Article Text
Abstract
Background Syphilis management has traditionally been based on non-treponemal tests (NTT). However, investigations over 3 decades have revealed serious issues with the sensitivity of NTT.
Methods Beginning in the late 1980s, our group in Toronto and Budapest investigated the sensitivity of NTT in over 5000 high-risk gay men, and in an additional 800 men where we could control for HIV status and AIDS. Besides the use of quantified treponemal tests (TT), IgM/IgG screening (in Mardx SDS-PAGE blots), and experimental PCR were employed.
Results The main findings of accelerated screening were undetected and untreated latent cases, not old treated cases as traditionally believed. NTT only detected about 30 percent of cases. Investigators in Houston detected TT IgM in most HIV cases with no NTT reactions, possibly representing latent and chronic cases. Investigators in Vienna showed that aggressive therapy reversed the IgM marker. In Toronto, 557 high risk men were screened with EIA TT and 27 possible latent cases were detected, with negative NTT. 24/27 of these patients had IgM or IgG directed against the main T. pallidum proteins. In the 800 men screened sequentially, TT often dropped in titre or reverted to negative *only* in HIV cases - titres in other routine tests did not drop. Syphilis PCR found that 13/183 gay men screened in Hungary had latent syphilis. The PCR found 9 cases negative in both NTT and TT, and identified the four TPHA (+) treated men.

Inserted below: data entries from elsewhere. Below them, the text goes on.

(** The continuations called between [w] and [w'] belong to states that have
    delivered. *)
Definition calls_delivered (w w' : World) : Prop :=
  ∃ tr, trace w' = trace w ++ tr ∧
    ∀ cb v, Invoked cb v ∈ tr → has_delivered w' (owner cb).

(** [w'] is a future of [w] in which the rank grew by at most [k]. *)
Definition future (k : nat) (w w' : World) : Prop :=
  advances w w' ∧
  rank_sum (heap w') ≤ rank_sum (heap w) + k ∧
  (wf w → wf w' ∧ calls_delivered w w').

(** [m] run from [w] does not run out of fuel, and [Q] holds when it
    returns. *)
Definition wp {A} (m : M A) (w : World) (Q : A → World → Prop) : Prop :=
  match m w with
  | Returns a w' => Q a w'
  | Crashes => True
  | OutOfFuel => False
  end.

(** [m], run from a world of rank at most [n], does not run out of fuel, and
    when it returns the world is a future of the one it started from. *)
Definition sound (n k : nat) {A} (m : M A) : Prop :=
  ∀ w, rank_sum (heap w) ≤ n → wp m w (λ _ w', future k w w').

(** What delivery needs of the inline call it is given: soundness from
    worlds of rank below [n] in which the continuation's state has
    delivered. *)
Definition good_invoke (n : nat) (invoke : Callback → AnyResult → M unit)
    : Prop :=
  ∀ cb v w, rank_sum (heap w) < n →
    wp (invoke cb v) w (λ _ w',
      advances w w' ∧
      rank_sum (heap w') ≤ rank_sum (heap w) ∧
      (wf w → has_delivered w (owner cb) → wf w' ∧ calls_delivered w w')).

(** A settling call [m], made on a state that is [st] in [w], returns
    [true] exactly from [kInit]: from any other status it returns [false] and
    changes nothing; from [kInit] it returns [true] whenever it returns, and
    it does return when delivery cannot run a continuation inline. *)
Definition true_iff_Init (m : M bool) (w : World) (st : PromiseState) : Prop :=
  (status_ st ≠ kInit → m w = Returns false w) ∧
  (status_ st = kInit → wp m w (λ b _, b = true)) ∧
  (status_ st = kInit → cb_ st = None ∨ is_Some (exec_ st) →
   ∃ w', m w = Returns true w').

Definition empty_world : World := mkWorld ∅ ∅ ∅ [] [] ∅.

(** What [Cancel] leaves of the state it cancels. *)
Definition cancel_state (st : PromiseState) : PromiseState :=
  set_storage None (set_cb None (set_status kCancelled st)).

(** The coroutine of [st], if it is one's promise, still has its frame. *)
Definition frame_live (w : World) (st : PromiseState) : Prop :=
  ∀ h, co_handle_ st = Some h → h ∉ ended w.

(** [w] after the coroutine of [st] has been destroyed. *)
Definition destroyed (st : PromiseState) (w : World) : World :=
  match co_handle_ st with
  | Some h =>
    set_ended ({[h]} ∪ ended w) (set_trace (trace w ++ [Destroyed h]) w)
  | None => w
  end.

(** [w] after [Cancel] has dealt with the state [s] itself, before it turns
    to the downstream. *)
Definition cancelled_here (s : addr) (st : PromiseState) (w : World)
    : World :=
  set_heap (<[s := cancel_state st]> (heap w)) (destroyed st w).


(** ** Scenarios for the aggregate combinators

    The inputs of a combinator are named by their position; a client settles
    or cancels an input through its resolver, and the loop delivers posted
    closures. *)
Inductive InputOp :=
  | InResolve (i : nat) (v : Val)
  | InReject (i : nat) (e : Err)
  | InCancel (i : nat)
  | InRunOne (e : Executor).

Definition run_input (fuel : nat) (its : list addr) (op : InputOp) : M unit :=
  match op with
  | InResolve i v =>
    match its !! i with Some p => run_op fuel (OpResolve p v) | None => ret tt end
  | InReject i e =>
    match its !! i with Some p => run_op fuel (OpReject p e) | None => ret tt end
  | InCancel i =>
    match its !! i with Some p => run_op fuel (OpCancel p) | None => ret tt end
  | InRunOne e => run_op fuel (OpRunOne e)
  end.

Fixpoint run_inputs (fuel : nat) (its : list addr) (ops : list InputOp)
    : M unit :=
  match ops with
  | [] => ret tt
  | op :: rest => run_input fuel its op >> run_inputs fuel its rest
  end.











(** A promise nobody has attached a continuation to holds the result it
    was settled with. *)
Definition resolved_with (w : World) (p : addr) (v : Val) : Prop :=
  ∃ st, heap w !! p = Some st ∧ status_ st = kPreResolved ∧
        storage_ st = Some (OfT (kValue v)).


Definition rejected_with (w : World) (p : addr) (e : Err) : Prop :=
  ∃ st, heap w !! p = Some st ∧ status_ st = kPreRejected ∧
        storage_ st = Some (OfT (kError e)).





(** * Lemmas *)

Lemma rank_sum_insert_None (h : gmap addr PromiseState) s st :
  h !! s = None →
  rank_sum (<[s := st]> h) = rank (status_ st) + rank_sum h.
Proof.
  intros Hs. unfold rank_sum.
  rewrite map_fold_insert_L; [done | intros; lia | done].
Qed.

Lemma rank_sum_delete (h : gmap addr PromiseState) s st :
  h !! s = Some st →
  rank_sum h = rank (status_ st) + rank_sum (delete s h).
Proof.
  intros Hs. unfold rank_sum.
  by rewrite (map_fold_delete_L _ _ s st h); [| intros; lia |].
Qed.

Lemma rank_sum_insert_Some (h : gmap addr PromiseState) s st st' :
  h !! s = Some st →
  rank_sum (<[s := st']> h) + rank (status_ st) =
  rank (status_ st') + rank_sum h.
Proof.
  intros Hs. rewrite <- (insert_delete_eq h s st').
  rewrite rank_sum_insert_None by apply lookup_delete_eq.
  rewrite (rank_sum_delete h s st Hs). lia.
Qed.

Lemma status_step_rank s s' : status_step s s' → rank s' < rank s.
Proof. destruct 1 as [| | | |[]]; simpl in *; try lia; discriminate. Qed.

Lemma rtc_status_rank s s' : rtc status_step s s' → rank s' ≤ rank s.
Proof.
  induction 1 as [|x y z Hxy _ IH]; [done|].
  apply status_step_rank in Hxy. lia.
Qed.

Lemma delivered_absorbing s s' :
  is_delivered s = true → rtc status_step s s' → s' = s.
Proof.
  intros Hd Hrtc. destruct Hrtc as [|x y z Hxy _]; [done|].
  destruct Hxy as [| | | |[]]; simpl in *; discriminate.
Qed.


Lemma cancellable_back s s' :
  rtc status_step s s' → cancellable s' = true → cancellable s = true.
Proof.
  induction 1 as [|x y z Hxy _ IH]; [done|]. intros Hz.
  specialize (IH Hz). destruct Hxy; simpl in *; done.
Qed.

Lemma advances_refl w : advances w w.
Proof.
  split; [intros s st Hs; eauto using rtc_refl|].
  intros s st' Hn Hs. congruence.
Qed.

Lemma advances_trans w1 w2 w3 :
  advances w1 w2 → advances w2 w3 → advances w1 w3.
Proof.
  intros [H12 N12] [H23 N23]. split.
  - intros s st Hs.
    destruct (H12 s st Hs) as (st2 & Hs2 & Hr2).
    destruct (H23 s st2 Hs2) as (st3 & Hs3 & Hr3).
    exists st3. split; [done|]. by etrans.
  - intros s st3 Hn Hs3. destruct (heap w2 !! s) as [st2|] eqn:Hs2.
    + destruct (H23 s st2 Hs2) as (st3' & Hs3' & Hr3).
      assert (st3' = st3) by congruence. subst st3'.
      etrans; [by eapply N12|done].
    + by eapply N23.
Qed.

Lemma has_delivered_advances w w' s :
  has_delivered w s → advances w w' → has_delivered w' s.
Proof.
  intros (st & Hs & Hd) [Hadv _].
  destruct (Hadv _ _ Hs) as (st' & Hs' & Hr).
  exists st'. split; [done|]. by rewrite (delivered_absorbing _ _ Hd Hr).
Qed.

Lemma calls_delivered_refl w : calls_delivered w w.
Proof.
  exists []. split; [by rewrite app_nil_r|].
  intros cb v Hin. by apply elem_of_nil in Hin.
Qed.

Lemma calls_delivered_trans w1 w2 w3 :
  calls_delivered w1 w2 → advances w2 w3 → calls_delivered w2 w3 →
  calls_delivered w1 w3.
Proof.
  intros (tr1 & Ht1 & H1) Hadv (tr2 & Ht2 & H2).
  exists (tr1 ++ tr2). split; [by rewrite Ht2, Ht1, app_assoc|].
  intros cb v [Hin|Hin]%elem_of_app; [|by eauto].
  eauto using has_delivered_advances.
Qed.

Lemma future_refl w : future 0 w w.
Proof.
  split; [apply advances_refl|]. split; [lia|].
  intros Hwf. split; [done|apply calls_delivered_refl].
Qed.

Lemma future_trans k1 k2 w1 w2 w3 :
  future k1 w1 w2 → future k2 w2 w3 → future (k1 + k2) w1 w3.
Proof.
  intros (Ha1 & Hr1 & Hw1) (Ha2 & Hr2 & Hw2).
  split; [by eapply advances_trans|]. split; [lia|].
  intros Hwf. destruct (Hw1 Hwf) as [Hwf2 Hc1].
  destruct (Hw2 Hwf2) as [Hwf3 Hc2].
  split; [done|]. by eapply calls_delivered_trans.
Qed.

Lemma future_weaken k k' w w' : k ≤ k' → future k w w' → future k' w w'.
Proof. intros Hk (Ha & Hr & Hw). split; [done|]. split; [lia|done]. Qed.

Ltac no_elems :=
  intros;
  match goal with H : _ ∈ [] |- _ => by apply elem_of_nil in H end.

Lemma wp_bind {A B} (m : M A) (k : A → M B) w Q :
  wp m w (λ a w', wp (k a) w' Q) → wp (bind m k) w Q.
Proof. unfold wp, bind. by destruct (m w). Qed.

Lemma wp_mono {A} (m : M A) w (Q Q' : A → World → Prop) :
  wp m w Q → (∀ a w', Q a w' → Q' a w') → wp m w Q'.
Proof. unfold wp. destruct (m w); auto. Qed.

Lemma sound_ret n {A} (a : A) : sound n 0 (ret a).
Proof. intros w _. apply future_refl. Qed.

Lemma sound_crash n k {A} : sound n k (@crash A).
Proof. by intros w _. Qed.

Lemma sound_bind n k1 k2 {A B} (m : M A) (f : A → M B) :
  sound n k1 m → (∀ a, sound (n + k1) k2 (f a)) →
  sound n (k1 + k2) (bind m f).
Proof.
  intros Hm Hf w Hr. apply wp_bind.
  eapply wp_mono; [by apply Hm|]. intros a w' Hfut. simpl in Hfut.
  eapply wp_mono; [apply Hf; destruct Hfut as (_ & ? & _); lia|].
  intros b w'' Hfut'. by eapply future_trans.
Qed.

Lemma sound_weaken n n' k k' {A} (m : M A) :
  n' ≤ n → k ≤ k' → sound n k m → sound n' k' m.
Proof.
  intros Hn Hk Hm w Hr. eapply wp_mono; [apply Hm; lia|].
  intros a w' Hfut. by eapply future_weaken.
Qed.

(** One store into an existing state, with the closures [q] posted after
    it. *)
Lemma store_post_future w s st st' q :
  heap w !! s = Some st →
  rtc status_step (status_ st) (status_ st') →
  (∀ cb, cb_ st' = Some cb → cb_ st = Some cb ∨ owner cb = s) →
  co_handle_ st' = co_handle_ st →
  (wf w → ∀ e cb v, (e, (cb, v)) ∈ q →
     has_delivered (set_heap (<[s := st']> (heap w)) w) (owner cb)) →
  future 0 w (set_posted (posted w ++ q) (set_heap (<[s := st']> (heap w)) w)).
Proof.
  intros Hs Hstep Hown Hco Hq.
  set (w1 := set_heap (<[s := st']> (heap w)) w) in *.
  assert (Hadv : advances w w1).
  { split.
    - intros s0 st0 Hs0. simpl. destruct (decide (s = s0)) as [->|Hne].
      + rewrite lookup_insert_eq. exists st'. split; [done|]. congruence.
      + rewrite lookup_insert_ne by done. eauto using rtc_refl.
    - intros s0 st0 Hn. simpl. destruct (decide (s = s0)) as [->|Hne].
      + congruence.
      + rewrite lookup_insert_ne by done. congruence. }
  split; [done|]. split.
  - simpl. pose proof (rank_sum_insert_Some (heap w) s st st' Hs).
    apply rtc_status_rank in Hstep. lia.
  - intros Hwf. pose proof Hwf as (Hw1 & Hw2 & Hw3 & Hw4).
    split; [repeat split|].
    + intros s0 st0 cb. simpl. destruct (decide (s = s0)) as [->|Hne].
      * rewrite lookup_insert_eq. intros [= <-] Hcb.
        destruct (Hown cb Hcb); eauto.
      * rewrite lookup_insert_ne by done. apply Hw1.
    + intros e cb v. simpl. intros [Hin|Hin]%elem_of_app.
      * apply (has_delivered_advances w); [by eapply Hw2|exact Hadv].
      * by eapply Hq.
    + intros s0 st0 h. simpl. destruct (decide (s = s0)) as [->|Hne].
      * rewrite lookup_insert_eq. intros [= <-] Hh Hc.
        apply (Hw3 s0 st h Hs); [congruence|].
        by apply (cancellable_back _ _ Hstep).
      * rewrite lookup_insert_ne by done. apply Hw3.
    + intros s0 s1 st0 st1 h. simpl.
      destruct (decide (s0 = s)) as [->|Hne0];
        destruct (decide (s1 = s)) as [->|Hne1]; [done|..];
        rewrite ?lookup_insert_eq, ?lookup_insert_ne by done.
      * intros [= <-] Hs1 Hh0 Hh1. rewrite Hco in Hh0. by eapply Hw4.
      * intros Hs0 [= <-] Hh0 Hh1. rewrite Hco in Hh1. by eapply Hw4.
      * apply Hw4.
    + exists []. split; [by rewrite app_nil_r|]. no_elems.
Qed.

Lemma store_future w s st st' :
  heap w !! s = Some st →
  rtc status_step (status_ st) (status_ st') →
  (∀ cb, cb_ st' = Some cb → cb_ st = Some cb ∨ owner cb = s) →
  co_handle_ st' = co_handle_ st →
  future 0 w (set_heap (<[s := st']> (heap w)) w).
Proof.
  intros Hs Hstep Hown Hco.
  pose proof (store_post_future w s st st' [] Hs Hstep Hown Hco) as Hf.
  simpl in Hf. rewrite app_nil_r in Hf. apply Hf. no_elems.
Qed.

Conclusion NTT is historically unreliable in relapse or reinfection. Syphilis management should always include TT. Syphilis and HIV have an overwhelming association, yet syphilis is never opportunistic. Latent syphilis may be chronically active in many HIV persons. Th-1 --≥ Th-2 immunoregulation is the norm in untreated syphilis - many longstanding syphilitics have cutaneous anergy to TB and mitogens. We suggest a syphilis IGRA be developed.
Disclosure No significant relationships.